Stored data
________________________
Lemma le_to_u32_bytes pre z post :
  le_to_u32 (pre ++ u32_bytes z ++ post) (length pre) = z mod 2 ^ 32.
Proof.
  unfold le_to_u32.
  rewrite <- (Nat.add_0_r (length pre)) at 1.
  rewrite !rd_app_r. unfold u32_bytes, rd. cbn [app lookup list_lookup].
  simpl.
  pose proof (Z.mod_pos_bound z (2 ^ 32) ltac:(lia)) as Hu.
  set (u := z mod 2 ^ 32) in *.
  change (2 ^ 8) with 256. change (2 ^ 16) with 65536.
  change (2 ^ 24) with 16777216. change (2 ^ 32) with 4294967296 in Hu.
  Z.div_mod_to_equations. lia.
Qed.

Lemma le_to_i32_bytes pre z post :
  - 2 ^ 31 <= z < 2 ^ 31 ->
  le_to_i32 (pre ++ u32_bytes z ++ post) (length pre) = z.
Proof.
  intros Hz. unfold le_to_i32. rewrite le_to_u32_bytes.
  unfold wrap32.
  change (2 ^ 31) with 2147483648 in *.
  change (2 ^ 32) with 4294967296 in *.
  Z.div_mod_to_equations. lia.
Qed.

Lemma cstr_no_nul n : (0 ∉ n) -> cstr n = n.
Proof.
  intros H. rewrite <- (app_nil_r n) at 1. apply cstr_text; [done|].
  unfold ends. simpl. set_solver.
Qed.

(** The names of a block of NUL-terminated names. *)
Lemma block_names_bytes names : forall fuel pre rest,
  Forall (fun n : list Z => 0 ∉ n) names ->
  (length (names_bytes names) <= fuel)%nat ->
  block_names fuel (pre ++ names_bytes names ++ rest)
    (length pre) (length pre + length (names_bytes names))
  = names.
Proof.
  unfold names_bytes.
  induction names as [|n names IH]; intros fuel pre rest Hn Hf.
  - simpl. rewrite Nat.add_0_r.
    destruct fuel; simpl; [done|]. by rewrite Nat.ltb_irrefl.
  - apply Forall_cons in Hn as [Hn0 Hn].
    cbn [fmap list_fmap concat] in *. rewrite (cstr_no_nul n Hn0) in *.
    set (blk := concat _) in *.
    rewrite !length_app in Hf. simpl in Hf.
    destruct fuel as [|fuel]; [lia|].
    cbn [block_names].
    rewrite !length_app. simpl length.
    destruct (Nat.ltb_spec (length pre)
                (length pre + (length n + 1 + length blk))); [|lia].
    assert (Hc : cstr_at (pre ++ ((n ++ [0]) ++ blk) ++ rest) (length pre)
                 = n).
    { unfold cstr_at. rewrite drop_app_length.
      rewrite <- !app_assoc. apply cstr_text; [done|].
      unfold ends. simpl. set_solver. }
    rewrite Hc. f_equal.
    specialize (IH fuel (pre ++ n ++ [0]) rest Hn ltac:(lia)).
    rewrite !length_app in IH. simpl length in IH.
    rewrite <- !app_assoc in IH. rewrite <- !app_assoc.
    replace (length pre + length n + 1)%nat
      with (length pre + (length n + 1))%nat by lia.
    etransitivity; [|exact IH]. f_equal. lia.
Qed.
________________________
Which lines of the records above hold the word "concat"? Copy each of them.

- _ANSWER_:
    cbn [fmap list_fmap concat] in *. rewrite (cstr_no_nul n Hn0) in *.
    set (blk := concat _) in *.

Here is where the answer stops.